Franco - Au moins 700.000 morts
Rien que pendant la Guerre d’Espagne, hein. On découvre encore aujourd’hui des charniers. Et on ne compte pas les exécutions réalisées par le camp républicain, hein, tout aussi condamnables (sauf que, rappelons-le, le gouvernement était élu démocratiquement et c’est Franco qui faisait le coup d’Etat). Décoré en 1928 et élevé au grade de commandeur en 1930, Franco a conservé sa décoration toute la sa vie. En 2017, un petit-fils de Républicain a pourtant saisi le tribunal administratif en demandant à ce que la légion d’honneur lui soit retirée, mais il a été débouté en février dernier, la justice estimant que la mort de Franco l’empêchait de se défendre.
Ceausescu - Impossible de savoir le nombre de victimes, mais il est colossal
Quand il arrive au pouvoir, en 1965, Ceausescu passe pour un réformateur non-aligné, genre de de Gaulle local. Autant dire que le généralissime qui dirige la France est content : voilà un type avec qui on va pouvoir parler et pourquoi pas monter une voie médiane entre l’Est et l’Ouest… Jusqu’à ce que Ceausescu vrille complètement et adhère à la doctrine de l’homme nouveau. Morts en séries, massacres, condamnations arbitraires, une horreur absolue.
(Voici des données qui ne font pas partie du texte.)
Lemma echo_append_then_cat_witness :
  let w := mkWorld None (defaultFileSystem 0) in
  let run :=
    processCommandInternal (fun _ _ _ _ _ => []) "echo a   b >> /etc/hostname"
      initialTerminalState 5 w in
  exists old,
    (content <$> getNode (defaultFileSystem 0) "/etc/hostname") = Some (Some old)
    /\ fst (processCommandInternal (fun _ _ _ _ _ => []) "cat /etc/hostname"
              initialTerminalState 6 (snd run))
       = out (Js.split "010"%char old ++ ["a b"]).
Proof.
  intros w run.
  destruct (getNode (defaultFileSystem 0) "/etc/hostname") as [f|] eqn:Hf;
    [|by vm_compute in Hf].
  destruct (echo_append_then_cat (fun _ _ _ _ _ => [])
              "echo a   b >> /etc/hostname" initialTerminalState 5 w f
              "cat /etc/hostname" "/etc/hostname" initialTerminalState 6)
    as (_ & _ & _ & _ & _ & _ & Hcat).
  - reflexivity.
  - by vm_compute.
  - reflexivity.
  - exact Hf.
  - vm_compute in Hf. by injection Hf as <-.
  - reflexivity.
  - reflexivity.
  - reflexivity.
  - vm_compute in Hf. injection Hf as <-.
    eexists. split; [reflexivity|]. fold run in Hcat. by rewrite Hcat.
Defined.





Module ModeFacts.
Import Js JsFacts.



End ModeFacts.

Module EnterFacts.
Import Js JsFacts.



End EnterFacts.





Module CompletionFacts.
Import Js JsFacts.

Lemma startsWith_app_l a b c : startsWith (a +:+ b) (a +:+ c) = startsWith b c.
Proof.
  induction a as [|x a IH]; [done|].
  rewrite !append_cons. simpl. by rewrite eqb_char_refl, IH.
Qed.

Lemma startsWith_app_r p n s : startsWith p n = true -> startsWith p (n +:+ s) = true.
Proof.
  revert n. induction p as [|x p IH]; intros n H; [done|].
  destruct n as [|y n]; [done|]. rewrite append_cons. simpl in *.
  apply andb_true_iff in H as [-> H]. by rewrite IH.
Qed.

Lemma pathOption_extends cmd prefix entry :
  startsWith prefix entry.1 = true ->
  startsWith (cmd +:+ " " +:+ prefix) (pathOption cmd entry) = true.
Proof.
  intros H. unfold pathOption.
  destruct (isDirectory entry.2); rewrite !startsWith_app_l; [|done].
  by apply startsWith_app_r.
Qed.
Mais Nicolae gardera son petit macaron jusqu’au bout.
Jean-Bedel Bokassa - difficile à évaluer
Décoré de la légion d’honneur pour ses faits d’arme dans l’armée française pendant la Seconde guerre mondiale, Bokassa, une fois à la tête de l’Etat centrafricain, a viré mégalo fou dans des proportions inimaginables. Se décrétant empereur, il menait une répression sanglante, coups de canne ou assassinats des opposants qui n’osaient plus moufter, avec la bienveillance totale de l’Occident. Sans compter ce que ses détournements de fonds ont pu coûter à ses administrés en famine et en tristesse.
Nous reviendrons. Et nous serons des légions.